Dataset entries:
● ● ● ● ● ● ●

(** [_projected_notionals_are_covered] *)
Definition projected_notionals_are_covered (r : CrossMarginStressRequest) (points : list Decimal)
    : bool :=
  forallb (λ price, forallb (λ position,
      negb (is_none (bracket_for (csr_maintenance_margin_brackets r)
                       (sp_quantity position * price)%dec)))
    (csr_projected_instrument_positions r)) points.

(** The loop body of [_margin_surplus]: accumulated uPnL and maintenance. *)
Definition surplus_step (brackets : list MaintenanceMarginBracket) (price : Decimal)
    (acc : Decimal * Decimal) (position : StressPosition) : result (Decimal * Decimal) :=
  let '(projected_upnl, projected_maintenance) := acc in
  let projected_upnl :=
    (projected_upnl +
     match sp_position_side position with
     | long => sp_quantity position * (price - sp_average_entry_price position)
     | short => sp_quantity position * (sp_average_entry_price position - price)
     end)%dec in
  let notional := (sp_quantity position * price)%dec in
  match bracket_for brackets notional with
  | None => Raise (ValueError "validated maintenance schedule does not cover notional")
  | Some b =>
      mret (projected_upnl,
            (projected_maintenance
             + (notional * br_maintenance_margin_rate b - br_maintenance_amount b))%dec)
  end.

(** [_margin_surplus] *)
Definition margin_surplus (r : CrossMarginStressRequest)
    (price base_margin_balance base_maintenance_margin : Decimal) : result Decimal :=
  acc ← fold_result (surplus_step (csr_maintenance_margin_brackets r) price) (d0, d0)
          (csr_projected_instrument_positions r);
  mret (base_margin_balance + acc.1 - base_maintenance_margin - acc.2)%dec.

(** [min(surplus_by_price, key=lambda item: (item[1], item[0]))]: the first
    pair with the least (surplus, price). *)
Definition surplus_lt (a b : Decimal * Decimal) : bool :=
  (a.2 <? b.2)%dec || ((a.2 =? b.2)%dec && (a.1 <? b.1)%dec).
Definition min_surplus (x : Decimal * Decimal) (l : list (Decimal * Decimal)) : Decimal * Decimal :=
  fold_left (λ best item, if surplus_lt item best then item else best) l x.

● ● ● ● ● ● ●

_THE TASK_.
All records are to be written out exactly.

_REPLY_.
(** [_projected_notionals_are_covered] *)
Definition projected_notionals_are_covered (r : CrossMarginStressRequest) (points : list Decimal)
    : bool :=
  forallb (λ price, forallb (λ position,
      negb (is_none (bracket_for (csr_maintenance_margin_brackets r)
                       (sp_quantity position * price)%dec)))
    (csr_projected_instrument_positions r)) points.

(** The loop body of [_margin_surplus]: accumulated uPnL and maintenance. *)
Definition surplus_step (brackets : list MaintenanceMarginBracket) (price : Decimal)
    (acc : Decimal * Decimal) (position : StressPosition) : result (Decimal * Decimal) :=
  let '(projected_upnl, projected_maintenance) := acc in
  let projected_upnl :=
    (projected_upnl +
     match sp_position_side position with
     | long => sp_quantity position * (price - sp_average_entry_price position)
     | short => sp_quantity position * (sp_average_entry_price position - price)
     end)%dec in
  let notional := (sp_quantity position * price)%dec in
  match bracket_for brackets notional with
  | None => Raise (ValueError "validated maintenance schedule does not cover notional")
  | Some b =>
      mret (projected_upnl,
            (projected_maintenance
             + (notional * br_maintenance_margin_rate b - br_maintenance_amount b))%dec)
  end.

(** [_margin_surplus] *)
Definition margin_surplus (r : CrossMarginStressRequest)
    (price base_margin_balance base_maintenance_margin : Decimal) : result Decimal :=
  acc ← fold_result (surplus_step (csr_maintenance_margin_brackets r) price) (d0, d0)
          (csr_projected_instrument_positions r);
  mret (base_margin_balance + acc.1 - base_maintenance_margin - acc.2)%dec.

(** [min(surplus_by_price, key=lambda item: (item[1], item[0]))]: the first
    pair with the least (surplus, price). *)
Definition surplus_lt (a b : Decimal * Decimal) : bool :=
  (a.2 <? b.2)%dec || ((a.2 =? b.2)%dec && (a.1 <? b.1)%dec).
Definition min_surplus (x : Decimal * Decimal) (l : list (Decimal * Decimal)) : Decimal * Decimal :=
  fold_left (λ best item, if surplus_lt item best then item else best) l x.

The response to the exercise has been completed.